Stored data entries
(* ===== verification/TimersProps.v ===== *)
(** * TimersProps: cancellation of timers under all interleavings

    Every timer the manager has is in its list or selected by exactly one call of
    [Tick] ([core]); a cancelled one that is selected bears its mark until it is
    dropped. From this: a cancelled timer never runs again, and where a
    cancellation cannot end. Then the behaviour of one tick and of the time until
    the next timer. *)

From S2P Require Import Prelude Timers.

Module TimersProps.
Import Timers.

(** ** Timers in flight *)

Definition ids (l : list Timer) : list Z := Identifier <$> l.

Definition frame_due (f : Frame) : list Timer := match f with Ticking _ _ due _ => due | _ => [] end.

Definition frame_past (f : Frame) : list Timer := match f with Ticking _ past _ _ => past | _ => [] end.

Definition dues (k : list Frame) : list Timer := k ≫= frame_due.

Definition in_flight (s : System) : list Timer := (map_to_list (stacks s)).*2 ≫= dues.

Definition live (s : System) : list Timer := Entries (manager s) ++ in_flight s.

Lemma stack_update t m k s : stack t (update t m k s) = k.
Proof. unfold stack, update. cbn. by rewrite lookup_insert_eq. Qed.

Lemma stack_update_ne t u m k s : t <> u -> stack u (update t m k s) = stack u s.
Proof. intros H. unfold stack, update. cbn. by rewrite lookup_insert_ne. Qed.

Lemma in_flight_split t s :
  exists R, in_flight s ≡ₚ dues (stack t s) ++ R /\ forall m k, in_flight (update t m k s) ≡ₚ dues k ++ R.
Proof.
  exists ((map_to_list (delete t (stacks s))).*2 ≫= dues). unfold in_flight, stack, update. cbn. split.
  - destruct (stacks s !! t) as [k|] eqn:E; cbn.
    + rewrite <- (map_to_list_delete _ _ _ E). cbn. done.
    + by rewrite delete_id.
  - intros _ k. rewrite <- insert_delete_eq, map_to_list_insert by apply lookup_delete_eq. done.
Qed.

Lemma ids_app a b : ids (a ++ b) = ids a ++ ids b.
Proof. apply fmap_app. Qed.

#[local] Instance ids_perm : Proper ((≡ₚ) ==> (≡ₚ)) ids.
Proof. intros a b H. unfold ids. by rewrite H. Qed.

Lemma ids_filter p l i : i ∈ ids (List.filter p l) <-> exists e, e ∈ l /\ p e = true /\ Identifier e = i.
Proof.
  unfold ids. rewrite list_elem_of_fmap. setoid_rewrite list_elem_of_In. setoid_rewrite filter_In. naive_solver.
Qed.

Lemma filter_split (p : Timer -> bool) l : List.filter (fun e => negb (p e)) l ++ List.filter p l ≡ₚ l.
Proof.
  induction l as [|e l IH]; [done|]. cbn. destruct (p e); cbn; [|by f_equiv].
  rewrite <- Permutation_middle. by f_equiv.
Qed.

(** ** The invariant of the manager, given the timers selected and those awaited *)

Record core (n : Z) (m : Manager) (F : list Z) (W : Z -> Prop) : Prop := mkCore {
  core_next : 1 <= NextIdentifier m <= 1 + n;
  core_nodup : NoDup (ids (Entries m) ++ F);
  core_range : Forall (fun i => i < NextIdentifier m) (ids (Entries m) ++ F);
  core_active : forall i, ActiveTimers m !! i = if decide (i ∈ F) then Some 1%nat else None;
  core_wait : forall i, W i -> i < NextIdentifier m /\ i ∉ ids (Entries m) /\ (i ∈ F -> i ∈ CancelledTimers m)
}.

Lemma core_perm n m F F' W : F ≡ₚ F' -> core n m F W -> core n m F' W.
Proof.
  intros HF [H1 H2 H3 H4 H5]. split; [done|by rewrite <- HF|by rewrite <- HF| |].
  - intros i. rewrite H4. apply decide_ext. by rewrite HF.
  - intros i Hi. rewrite <- HF. by apply H5.
Qed.

Lemma core_weaken n n' m F (W W' : Z -> Prop) : n <= n' -> (forall i, W' i -> W i) -> core n m F W -> core n' m F W'.
Proof. intros Hn HW [H1 H2 H3 H4 H5]. split; try done; [lia|]. eauto. Qed.

Section Operations.
Context (n : Z) (m : Manager) (F : list Z) (W : Z -> Prop).
Hypothesis Hcore : core n m F W.

Lemma core_idle i : idle i m = true <-> i ∉ F.
Proof.
  destruct Hcore as [_ _ _ Ha _]. unfold idle. rewrite bool_decide_eq_true, Ha. destruct (decide _); naive_solver.
Qed.

Lemma core_lt i : i ∈ ids (Entries m) ++ F -> i < NextIdentifier m.
Proof. destruct Hcore as [_ _ Hr _ _]. rewrite Forall_forall in Hr. apply Hr. Qed.

Lemma core_push e :
  n + 2 < 2 ^ 64 -> Identifier e = NextIdentifier m ->
  core (n + 1) (mkManager (Entries m ++ [e]) (u64 (NextIdentifier m + 1)) (ActiveTimers m) (CancelledTimers m)) F W.
Proof.
  intros Hn He. pose proof Hcore as [H1 H2 H3 H4 H5].
  assert (Hu : u64 (NextIdentifier m + 1) = NextIdentifier m + 1) by (apply Z.mod_small; lia).
  assert (Hp : ids (Entries m ++ [e]) ++ F ≡ₚ NextIdentifier m :: ids (Entries m) ++ F)
    by (rewrite ids_app; cbn; rewrite He, <- app_assoc; cbn; by rewrite <- Permutation_middle).
  split; cbn; rewrite ?Hu; [lia|rewrite Hp..|done|].
  - apply NoDup_cons. split; [|done]. intros Hi. apply core_lt in Hi. lia.
  - constructor; [lia|]. eapply Forall_impl; [done|]. cbn. lia.
  - intros i Hi. destruct (H5 i Hi) as (Hl & Hni & Hc). split; [lia|]. split; [|done].
    rewrite ids_app, elem_of_app. cbn. rewrite He, list_elem_of_singleton. intros [?|?]; [done|lia].
Qed.

Lemma core_cancel_begin i :
  core n (cancel_begin i m).1 F W /\ (i < NextIdentifier m -> core n (cancel_begin i m).1 F (fun j => j = i \/ W j)).
Proof.
  pose proof Hcore as [H1 H2 H3 H4 H5].
  assert (Hsub : ids (List.filter (fun e => negb (has_id i e)) (Entries m)) `sublist_of` ids (Entries m)).
  { clear. induction (Entries m) as [|e l IH]; [done|]. cbn. destruct (negb _); by constructor. }
  assert (Hni : i ∉ ids (List.filter (fun e => negb (has_id i e)) (Entries m))).
  { rewrite ids_filter. intros (e & _ & He & Hi). unfold has_id in He. subst i. by rewrite Z.eqb_refl in He. }
  assert (Hsub' : ids (List.filter (fun e => negb (has_id i e)) (Entries m)) ++ F `sublist_of` ids (Entries m) ++ F)
    by (by apply sublist_app).
  assert (Hbase : core n (cancel_begin i m).1 F W).
  { split; cbn; [done|by eapply sublist_NoDup| |done|].
    { apply Forall_forall. intros j Hj. apply core_lt. eapply elem_of_submseteq; [done|]. by apply sublist_submseteq. }
    intros j Hj. destruct (H5 j Hj) as (Hl & Hn & Hc). split; [done|]. split; [|set_solver].
    intros Hin. apply Hn. eapply elem_of_submseteq; [done|]. by apply sublist_submseteq. }
  split; [done|]. intros Hl. destruct Hbase as [B1 B2 B3 B4 B5]. split; try done.
  intros j [->|Hj]; [|by apply B5]. cbn. split; [done|]. split; [done|set_solver].
Qed.
(* ===== verification/DocValuesProps.v ===== *)
(** * DocValuesProps: time stamps survive printing and reading

    The calendar functions are inverse to each other, by a computation over the days
    of one era; from this, and from what [std::get_time] promises of the text that
    [std::put_time] prints, the round trip of time stamps. Also the rules of
    longitude ranges that cross the date line. *)

From Stdlib Require Import SpecFloat.
From S2P Require Import Prelude CText StdMap DocValues.

Module DocValuesProps.
Import DocValues.

(** ** The calendar *)

Definition year_of (doe : Z) : Z := (doe - doe / 1460 + doe / 36524 - doe / 146096) / 365.

Definition year_start (yoe : Z) : Z := 365 * yoe + yoe / 4 - yoe / 100.

Definition year_end (yoe : Z) : Z := if yoe =? 399 then 146097 else year_start (yoe + 1).

Lemma year_of_mono a b : 0 <= a <= b -> b < 146097 -> year_of a <= year_of b.
Proof.
  intros H Hb. unfold year_of. apply Z.div_le_mono; [lia|]. revert Hb.
  replace b with (a + Z.of_nat (Z.to_nat (b - a))) by lia. generalize (Z.to_nat (b - a)). clear b H.
  intros k. induction k as [|k IH]; intros Hk; [rewrite Z.add_0_r; lia|].
  specialize (IH ltac:(lia)). etransitivity; [exact IH|]. clear IH. set (x := a + Z.of_nat k).
  replace (a + Z.of_nat (S k)) with (x + 1) by lia. assert (Hx : x + 1 < 146097) by lia.
  assert (Hs : (x + 1) mod 1460 <> 0 \/ x + 1 <> 146096) by (destruct (decide (x + 1 = 146096)) as [->|]; [left; discriminate|by right]).
  Z.div_mod_to_equations. lia.
Qed.

(** The first and the last day of each year of an era, and the months of a year. *)

Lemma year_bounds :
  forallb (fun y => (year_of (year_start y) =? y) && (year_of (year_end y - 1) =? y) && (year_end y - year_start y <=? 366))
    (seqZ 0 400) = true.
Proof. vm_compute. reflexivity. Qed.

Definition month_of (doy : Z) : Z := (5 * doy + 2) / 153.

Lemma month_bounds :
  forallb (fun doy => let mp := month_of doy in let d := doy - (153 * mp + 2) / 5 + 1 in
    (0 <=? mp) && (mp <=? 11) && (1 <=? d) && (d <=? 31)) (seqZ 0 366) = true.
Proof. vm_compute. reflexivity. Qed.

Lemma all_seqZ (p : Z -> bool) n i : forallb p (seqZ 0 n) = true -> 0 <= i < n -> p i = true.
Proof. rewrite forallb_forall. intros H Hi. apply H. apply list_elem_of_In, elem_of_seqZ. lia. Qed.

Lemma year_exists doe : 0 <= doe < 146097 -> exists y, 0 <= y < 400 /\ year_start y <= doe < year_end y.
Proof.
  intros H.
  assert (Hn : forall n : nat, (n < 400)%nat -> doe < year_end (Z.of_nat n) -> exists y, 0 <= y < 400 /\ year_start y <= doe < year_end y).
  { intros n. induction n as [|n IH]; intros Hn Hd; [exists 0; change (year_start 0) with 0; change (Z.of_nat 0) with 0 in Hd; lia|].
    destruct (Z.le_gt_cases (year_start (Z.of_nat (S n))) doe); [exists (Z.of_nat (S n)); lia|].
    apply IH; [lia|]. unfold year_end. rewrite (proj2 (Z.eqb_neq _ _)) by lia.
    replace (Z.of_nat n + 1) with (Z.of_nat (S n)) by lia. lia. }
  apply (Hn 399%nat); [lia|]. change (year_end (Z.of_nat 399)) with 146097. lia.
Qed.

(** The parts of a day of an era, and the day they give back. *)

Lemma civil_era doe : 0 <= doe < 146097 ->
  let '(yoe, m, d) := civil_of_era doe in
  0 <= yoe < 400 /\ 1 <= m <= 12 /\ 1 <= d <= 31 /\
  year_start yoe + (153 * (if 2 <? m then m - 3 else m + 9) + 2) / 5 + d - 1 = doe.
Proof.
  intros H. destruct (year_exists doe H) as (y & Hy & Hs & He).
  pose proof (all_seqZ _ _ _ year_bounds Hy) as B. cbv beta in B. rewrite !andb_true_iff, !Z.eqb_eq, Z.leb_le in B.
  destruct B as ((B1 & B2) & B3).
  assert (H0 : 0 <= year_start y) by (unfold year_start; Z.div_mod_to_equations; lia).
  assert (Hend : year_end y <= 146097).
  { unfold year_end. destruct (Z.eqb_spec y 399); [lia|]. unfold year_start. Z.div_mod_to_equations. lia. }
  assert (Hf : year_of doe = y).
  { pose proof (year_of_mono (year_start y) doe). pose proof (year_of_mono doe (year_end y - 1)). lia. }
  unfold civil_of_era. fold (year_of doe). rewrite Hf. fold (year_start y).
  assert (Hdoy : 0 <= doe - year_start y < 366) by lia. fold (month_of (doe - year_start y)).
  pose proof (all_seqZ _ _ _ month_bounds Hdoy) as M. cbv beta zeta in M. rewrite !andb_true_iff, !Z.leb_le in M.
  destruct M as (((M1 & M2) & M3) & M4). set (mp := month_of _) in *.
  split; [done|]. destruct (Z.ltb_spec mp 10).
  - rewrite (proj2 (Z.ltb_lt 2 (mp + 3))) by lia. replace (mp + 3 - 3) with mp by lia. lia.
  - rewrite (proj2 (Z.ltb_ge 2 (mp - 9))) by lia. replace (mp - 9 + 9) with mp by lia. lia.
Qed.
Definition PersistActiveMetadataIfNeededLocked (env : Env) (force : bool) (s : SegmentManager) : SegmentManager * bool :=
  match ActiveSegment s with
  | None => (s, true)
  | Some i =>
      if (ActiveMetadataDirtyDocuments s =? 0) && (ActiveMetadataDirtyBytes s =? 0) then (s, true)
      else
        let last := LastMetadataPersistMs s in
        let interval_elapsed := (last =? 0) || (NowMs env <? last) || (MetadataPersistIntervalMs <=? NowMs env - last) in
        if negb force && (ActiveMetadataDirtyDocuments s <? MetadataPersistDocumentThreshold) &&
           (ActiveMetadataDirtyBytes s <? MetadataPersistBytesThreshold) && negb interval_elapsed then (s, true)
        else
          let (s, ok) := PersistSegmentMetadata i s in
          if negb ok then (s, false) else (set_persisted (NowMs env) (set_dirty 0 0 s), true)
  end.

(** ** Writing *)

Definition location_writes (segment_id : bytes) (now : Z) (c_id : bytes * bytes) : list write :=
  [Put (DocLocationKey c_id.1 c_id.2) (segment_id ++ #":" ++ to_string now); Delete (TombstoneKey c_id.1 c_id.2)].

Definition PutDocLocation (key segment_id : bytes) (timestamp_ms : Z) (s : SegmentManager) : SegmentManager * bool :=
  match ParseDocKey key with
  | None => (s, false)
  | Some c_id => system_write (location_writes segment_id timestamp_ms c_id) s
  end.

Definition count_documents (n b : Z) (m : SegmentMetadata) : SegmentMetadata :=
  mkMetadata (Id m) (State m) (CreatedAtMs m) (SealedAtMs m) (u64 (DocCountEstimate m + n)) (u64 (BytesEstimate m + b)).

(** The write of [n] documents of [b] bytes to the active segment and to the system
    database, between the reservation of the space and its release. *)

Definition write_documents (env : Env) (i : bytes) (n b : Z) (docs system : list write) (s : SegmentManager) : SegmentManager * bool :=
  let s := set_reserved (u64 (ActiveReservedDocuments s + n)) (u64 (ActiveReservedBytes s + b)) s in
  let (s, ok) := segment_write i docs s in
  let (s, ok) := if negb ok then (s, false) else system_write system s in
  let s := set_reserved (u64 (ActiveReservedDocuments s - n)) (u64 (ActiveReservedBytes s - b)) s in
  if negb ok then (s, false)
  else
    let s := set_Metadata (alter (count_documents n b) i (Metadata s)) s in
    let s := set_dirty (u64 (ActiveMetadataDirtyDocuments s + n)) (u64 (ActiveMetadataDirtyBytes s + b)) s in
    let (s, ok) := PersistActiveMetadataIfNeededLocked env false s in
    if negb ok then (s, false)
    else if ShouldRotateActiveLocked s then RotateActiveSegmentIfNeeded env s else (s, true).
Lemma new_id_to_seal s i :
  good s -> ActiveSegment s = Some i -> Z.of_nat (length (live s)) < 2 ^ 64 - 1 ->
  new_id (to_seal s i) ∉ live s /\ manifest_live (with_new (to_seal s i)) = new_id (to_seal s i) :: live s.
Proof.
  intros G Ha Hl. pose proof (g_manifest _ G) as Hm. unfold manifest_live, live, live_newest_first in Hm.
  rewrite Ha in Hm. simpl in Hm. injection Hm as H1 H2.
  assert (used_ids (Manifest (to_seal s i)) = reverse (live s)) as Hu.
  { unfold used_ids, live, live_newest_first. simpl. rewrite Ha. simpl. rewrite app_nil_r, reverse_cons, reverse_involutive.
    f_equal. by apply (inj reverse). }
  split.
  - assert (new_id (to_seal s i) ∉ reverse (live s)) as Hn.
    { unfold new_id. rewrite Hu. apply unused_id_fresh; [apply u64_range|by rewrite length_reverse]. }
    by rewrite elem_of_reverse in Hn.
  - unfold manifest_live. simpl. f_equal. rewrite reverse_snoc. unfold live, live_newest_first. rewrite Ha. simpl. f_equal. done.
Qed.

Lemma create_parts s s' j : create_frame s s' -> has_parts s j -> has_parts s' j.
Proof. intros F (? & ? & ?). split_and!; [done|by apply F|by eapply create_dbs]. Qed.

Lemma new_parts s s' : SegmentDBs s' = add_db s -> is_Some (SegmentFiles s' !! new_id s) -> has_parts s' (new_id s).
Proof.
  intros Hd Hf. split_and!; [apply unused_id_good, u64_range|done|]. rewrite Hd. unfold add_db. by rewrite lookup_insert_eq.
Qed.

(** The empty segment that a write finds after a rotation. *)

Definition roomy s : Prop :=
  exists m, active_metadata s = Some m /\ DocCountEstimate m = 0 /\ BytesEstimate m = 0 /\
            ActiveReservedDocuments s = 0 /\ ActiveReservedBytes s = 0.

Lemma seal_created env s i s' :
  good s -> ActiveSegment s = Some i -> Z.of_nat (length (live s)) < 2 ^ 64 - 1 ->
  create_frame (to_seal s i) s' -> created env (to_seal s i) s' ->
  good (PublishSnapshotLocked s') /\ same_docs s (PublishSnapshotLocked s') /\
  live (PublishSnapshotLocked s') = new_id (to_seal s i) :: live s /\ roomy (PublishSnapshotLocked s').
Proof.
  intros G Ha Hl F (C1 & C2 & C3 & C4 & C5 & C6 & C7 & C8). destruct (new_id_to_seal s i G Ha Hl) as [Hn Hm].
  set (e := new_id (to_seal s i)) in *. set (t := PublishSnapshotLocked s').
  assert (live t = e :: live s) as L.
  { unfold live, live_newest_first, t. simpl. rewrite C1, Ha, (cf_sealed _ _ F). simpl. by rewrite reverse_snoc. }
  assert (snapshot_ids t = live t) as S by done.
  assert (extends (live s) (live t)) as E by (right; eauto).
  destruct (grow_good s t G E S (cf_sys _ _ F)) as [D O]; [intros j k; apply (create_get (to_seal s i) s' j k F)|].
  assert (has_parts t e) as P by (by apply (new_parts _ s' C5 C4)).
  assert (forall j, has_parts s j -> has_parts t j) as PS by (intros j Hj; by apply (create_parts (to_seal s i) s' j F)).
  assert (Forall (has_parts t) (e :: live s)) as PL.
  { constructor; [done|]. apply (Forall_impl _ _ _ (g_live _ G)). done. }
  split_and!; [|done|done|].
  - split; rewrite ?L.
    + unfold t. simpl. by rewrite C1.
    + rewrite <- L. by eexists _, _.
    + unfold t. simpl. by rewrite C2.
    + constructor; [done|apply G].
    + exists (with_new (to_seal s i)). unfold t at 1. simpl. rewrite Hm. split_and!; [done|by left|done].
    + done.
    + apply F, G.
    + apply F, G.
    + constructor; [unfold t; simpl; by rewrite C6|]. apply (Forall_impl _ _ _ (g_loaded _ G)). intros j. apply F.
    + rewrite <- L. done.
  - exists (mkMetadata e #"active" (NowMs env) 0 0 0). unfold active_metadata, t. simpl. rewrite C1. simpl. by rewrite C6.
Qed.

Definition unsealed s i s' : SegmentManager DB :=
  set_SealedSegments (SealedSegments s) (set_ActiveSegment (Some i) (set_Manifest (Manifest s) s')).

Lemma seal_not_created s i s' :
  good s -> ActiveSegment s = Some i -> Z.of_nat (length (live s)) < 2 ^ 64 - 1 ->
  create_frame (to_seal s i) s' -> good (unsealed s i s') /\ same_docs s (unsealed s i s') /\ live (unsealed s i s') = live s.
Proof.
  intros G Ha Hl F. destruct (new_id_to_seal s i G Ha Hl) as [Hn Hm].
  set (e := new_id (to_seal s i)) in *. set (t := unsealed s i s').
  assert (live t = live s) as L by (unfold live, live_newest_first, t; simpl; by rewrite Ha).
  assert (CurrentSnapshot t = CurrentSnapshot s) as Cs by apply F.
  assert (snapshot_ids t = live t) as S by (unfold snapshot_ids; rewrite Cs, L; by apply good_snapshot).
  destruct (grow_good s t G ltac:(by left) S (cf_sys _ _ F)) as [D O]; [intros j k; apply (create_get (to_seal s i) s' j k F)|].
  assert (forall l, Forall (has_parts s) l -> Forall (has_parts t) l) as PS.
  { intros l Hl'. apply (Forall_impl _ _ _ Hl'). intros j Hj. by apply (create_parts (to_seal s i) s' j F). }
  split_and!; [|done|done]. split; rewrite ?L.
  - by eexists.
  - rewrite Cs. apply G.
  - apply G.
  - apply G.
  - destruct (cf_file _ _ F) as [Ef|(Ef & Hf & Hd)].
    + destruct (g_disk _ G) as (m & ? & ? & ?). exists m. split_and!; [by transitivity (ManifestFile s)|done|by apply PS].
    + exists (with_new (to_seal s i)). rewrite Hm. split_and!; [done|right; eauto|].
      constructor; [by apply (new_parts (to_seal s i) s')|]. apply PS, G.
  - apply PS, G.
  - apply F, G.
  - apply F, G.
  - apply (Forall_impl _ _ _ (g_loaded _ G)). intros j. apply F.
  - rewrite <- L. done.
Qed.
Lemma starts_with_leb p k : starts_with p k = true -> str_leb p k = true.
Proof.
  intros [r ->]%starts_with_spec. unfold str_leb. rewrite <- (app_nil_r p) at 1. rewrite str_compare_app. by destruct r.
Qed.

Lemma range_ids start_key end_key s k p :
  starts_with doc_prefix start_key = true -> ParseDocKey k = Some p ->
  p ∈ omap ParseDocKey (List.filter (in_doc_range start_key end_key)
         (DocKeyFromLocationKey <$> prefixed_keys (LocationPrefixFromDocPrefix start_key) s)) <->
  in_range_of start_key end_key s k.
Proof.
  intros Hq Hp. rewrite list_elem_of_omap. split.
  - intros (k' & Hin & Hp'). assert (k' = k) as -> by by eapply ParseDocKey_inj.
    rewrite list_elem_of_In, filter_In, <- list_elem_of_In in Hin. destruct Hin as [(l & Hl & Hin)%list_elem_of_fmap Hr].
    pose proof (prefixed_starts _ _ _ Hq Hin) as Hs. rewrite (location_key_doc l k p Hs (eq_sym Hl) Hp) in Hin.
    apply (prefixed_routes start_key k p s Hq Hp) in Hin as [? ?]. apply andb_true_iff in Hr as [_ ?]. split_and!; [by eexists|done|done|done].
  - intros (_ & H1 & H2 & H3). exists k. split; [|done]. rewrite list_elem_of_In, filter_In, <- list_elem_of_In. split.
    + apply list_elem_of_fmap. exists (DocLocationKey p.1 p.2). rewrite (DocKeyFromLocationKey_eq k p Hp). split; [done|].
      by apply (prefixed_routes start_key k p s Hq Hp).
    + unfold in_doc_range. rewrite H2, starts_with_leb by done. rewrite bool_decide_false; [done|]. by intros ->.
Qed.

Lemma DeleteDocumentRange_spec env start_key end_key s s' n :
  good s -> DeleteDocumentRange env start_key end_key s = (s', n) ->
  (n = 1 /\ entombs (in_range_of start_key end_key s) s s') \/
  (n = 0 /\ (keeps s s' \/ entombs (in_range_of start_key end_key s) s s')).
Proof.
  intros G. assert (keeps s s) as K by by split. unfold DeleteDocumentRange. destruct (starts_with doc_prefix start_key) eqn:Hq; simpl negb; cbv iota.
  2: { intros [= <- <-]. right. auto. }
  set (ids := omap ParseDocKey _). case_bool_decide; [intros [= <- <-]; right; auto|].
  assert (Forall (fun q => exists k', ParseDocKey k' = Some q) ids) as Hids.
  { apply Forall_forall. intros q (k' & _ & Hk')%list_elem_of_omap. eauto. }
  destruct (system_write _ s) as [t ok] eqn:E. apply attempt_spec in E as (o & E).
  pose proof (set_Outcomes_meta o s) as M. set (u := set_Outcomes o s) in *. assert (good u) as Gu by by eapply meta_good.
  assert (keeps s u) as Ku by by apply meta_keeps.
  assert (entombs (in_range_of start_key end_key s) s (system_written u (ids ≫= tombstone_writes (NowMs env)))) as W.
  { apply (entombs_after _ s u); [done|by apply meta_same|].
    destruct (tombstones_spec u (NowMs env) ids Gu Hids) as [E1 E2 E3 E4]. split; [done|done| |].
    - intros k Hk. pose proof Hk as ([p Hp] & _). apply E3. exists p. split; [done|]. by apply (range_ids start_key end_key s k p Hq Hp).
    - intros k Hk. apply E4. intros (p & Hp & Hin). apply Hk. by apply (range_ids start_key end_key s k p Hq Hp). }
  destruct E as [->|[-> ->]]; [|intros [= <- <-]; right; auto].
  intros [= <- <-]. destruct ok; [left; auto|right; auto].
Qed.

(** ** Clearing *)

Lemma in_key_range_app p a b r : in_key_range (p ++ a) (p ++ b) (p ++ r) = in_key_range a b r.
Proof. unfold in_key_range, str_leb, str_ltb. by rewrite !str_compare_app. Qed.

Definition odd_key k : Prop := head (drop 4 k) = Some (chr 255).

Lemma in_clear_range p r : head r <> Some (chr 255) -> in_key_range p (p ++ [chr 255]) (p ++ r) = true.
Proof.
  intros Hr. rewrite <- (app_nil_r p) at 1. rewrite in_key_range_app. unfold in_key_range, str_leb, str_ltb.
  destruct r as [|c r]; [done|]. cbn [str_compare]. change (code (chr 255)) with 255.
  assert (code c <> 255) as Hc by (intros E; apply Hr; simpl; f_equal; apply code_inj; by rewrite E).
  pose proof (code_range c). by rewrite (proj2 (Z.compare_lt_iff (code c) 255)) by lia.
Qed.

Lemma doc_range k : is_Some (ParseDocKey k) -> in_key_range #"doc:" #"doc;" k = true.
Proof.
  intros [[c i] (-> & _)%ParseDocKey_spec]. change #"doc:" with (#"doc" ++ [":"%char]). change #"doc;" with (#"doc" ++ [";"%char]).
  change (doc_prefix ++ c ++ #":" ++ i) with (#"doc" ++ ":"%char :: (c ++ #":" ++ i)). rewrite in_key_range_app.
  generalize (c ++ #":" ++ i). clear. intros r. by destruct r.
Qed.
(* ===== verification/SegmentsProps.v ===== *)
(** * Document segments: the manager refines a map of documents

    The abstract store is a map from keys to documents, with a set of keys it is not
    sure about: those a write reported as failed may have left either way. Every
    operation of the manager, with any outcome of every write, flush and open, and
    restarts between them, behaves as the abstract store. *)

From S2P Require Import Prelude CText Wildcard Segments SegmentsInv SegmentsOps SegmentsRestart.
Import Segments SegmentsInv SegmentsOps SegmentsRestart.

Module SegmentsProps.

(** ** The abstract store *)

Record contents := mkContents { docs : bytes -> option bytes; unsure : bytes -> Prop; running : bool }.

Inductive op :=
| OpSet (key value : bytes)
| OpBatch (key_values : list (bytes * bytes))
| OpGet (key : bytes)
| OpExists (key : bytes)
| OpDelete (key : bytes)
| OpDeleteRange (start_key end_key : bytes)
| OpClear
| OpList (prefix : bytes) (offset limit : nat)
| OpCount (prefix : bytes)
| OpKeys (pattern : bytes)
| OpTotalSize (prefix : bytes)
| OpFlush (sync : bool)
| OpBarrier (sync_wal flush_memtables : bool)
| OpRestart (clean : bool).

Inductive answer := Flag (b : bool) | Count (n : Z) | Value (v : bytes) | Names (l : list bytes) | NotRunning.

Definition unchanged (x x' : contents) : Prop := (forall k, docs x' k = docs x k) /\ (forall k, unsure x' k <-> unsure x k).

(** A write that answers true is done for all its keys; one that answers false leaves each
    of them as it was or written. *)

Definition written (kvs : list (bytes * bytes)) (ok : bool) (x x' : contents) : Prop :=
  forall k, match assoc_last kvs k with
            | None => docs x' k = docs x k /\ (unsure x' k <-> unsure x k)
            | Some v => if ok then docs x' k = Some v /\ ~ unsure x' k
                        else (docs x' k = docs x k \/ docs x' k = Some v) /\ unsure x' k
            end.

(** A listing has, in order and once each, the keys with a document. *)

Definition lists (x : contents) (sel : bytes -> bool) (l : list bytes) : Prop :=
  StronglySorted str_lt l /\ forall k, ~ unsure x k -> k ∈ l <-> sel k = true /\ is_Some (docs x k).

### Assignment
Write down again, exactly as given, only the lines above that fall from the line with "intros Hd Hf." to the line with "create_frame (to_seal s i) s' -> created", inclusive.

### Exercise answer
  intros Hd Hf. split_and!; [apply unused_id_good, u64_range|done|]. rewrite Hd. unfold add_db. by rewrite lookup_insert_eq.
Qed.

(** The empty segment that a write finds after a rotation. *)

Definition roomy s : Prop :=
  exists m, active_metadata s = Some m /\ DocCountEstimate m = 0 /\ BytesEstimate m = 0 /\
            ActiveReservedDocuments s = 0 /\ ActiveReservedBytes s = 0.

Lemma seal_created env s i s' :
  good s -> ActiveSegment s = Some i -> Z.of_nat (length (live s)) < 2 ^ 64 - 1 ->
  create_frame (to_seal s i) s' -> created env (to_seal s i) s' ->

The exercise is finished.